I’m also majoring in biology and have spent a lot of time hyperfixating on it and studying it as much as I can, including embryology. And from everything I’ve learned, I think I can confidently say that human sperm cells are kinda crap. They’re one of the smallest human cells and they’re only job is to just go in a direction and hope for the best. If you look at them wrong they die. And I find comfort in that.

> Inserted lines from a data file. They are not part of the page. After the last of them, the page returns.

Lemma done_outcome (w : World) :
  outcome (done w)
  = Return (_is_max_limit_reached (EpochLoop.global_step (epoch_loop (self w)))
                                  (max_steps (self w))
            || (should_stop (trainer w) && (met_min_epochs w && met_min_steps w))
            || _is_max_limit_reached (processed (current (epoch_progress (self w))))
                                     (max_epochs (self w))
            || no_training_batches w).
Proof. rewrite done_eq. reflexivity. Qed.


Lemma no_training_batches_iff (w : World) :
  no_training_batches w = true <-> num_training_batches (trainer w) = Batches 0.
Proof.
  unfold no_training_batches.
  destruct (num_training_batches (trainer w)) as [n | ].
  - rewrite Z.eqb_eq. split; [intros -> | intros [= ->]]; reflexivity.
  - split; discriminate.
Qed.

(** C1. [done] always returns, and it returns [True] exactly when the step
    limit is set and reached, or the epoch limit is set and reached, or an
    early stop is requested and both minimums are met, or there are no
    training batches. *)
Theorem done_true_iff (w : World) :
  exists b : bool,
    outcome (done w) = Return b
    /\ (b = true <->
        (max_steps (self w) <> -1
         /\ EpochLoop.global_step (epoch_loop (self w)) >= max_steps (self w))
        \/ (max_epochs (self w) <> -1
            /\ processed (current (epoch_progress (self w))) >= max_epochs (self w))
        \/ (should_stop (trainer w) = true
            /\ min_epochs_reached w /\ min_steps_reached w)
        \/ num_training_batches (trainer w) = Batches 0).
Proof.
  eexists. split; [apply done_outcome | ].
  rewrite !orb_true_iff, !andb_true_iff, !limit_reached_iff,
    met_min_epochs_iff, met_min_steps_iff, no_training_batches_iff.
  tauto.
Qed.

I think I did okay on this calc test. I haven’t been doing good in this class (and I’m general if I’m gonna be honest) and I need to pass to complete my associates so I’m really hoping I did good. It was on sequences and series which I’ve found to be more easy to work with.
Sam W
previous staff/volunteer
Posts: 10320
Joined: Mon Jul 28, 2014 9:06 am
Age: 33
Awesomeness Quotient: I raise carnivorous plants
Primary language: english
Pronouns: she/her
Sexual identity: queer
Location: Coast

Re: I hate feeling like this

Unread post by Sam W »

I'm glad you have some strategies for self soothing, those can he super helpful when you're dealing with anxiety spikes! And it's great that learning about embryology in more detail is helping you understand the reality of what sperm can and can't do, and how fragile they are in terms of the conditions they need to thrive.

If you notice that pregnancy anxiety rearing it's head again, I would bring it up with your therapist regardless of your level of sexual activity; sometimes diving in to how/why your anxiety likes to latch onto a certain topic can be really helpful.
And you to whom adversity has dealt the final blow/with smiling bastards lying to you everywhere you go/turn to and put out all your strength of arm and heart and brain/and like the Mary Ellen Carter rise again.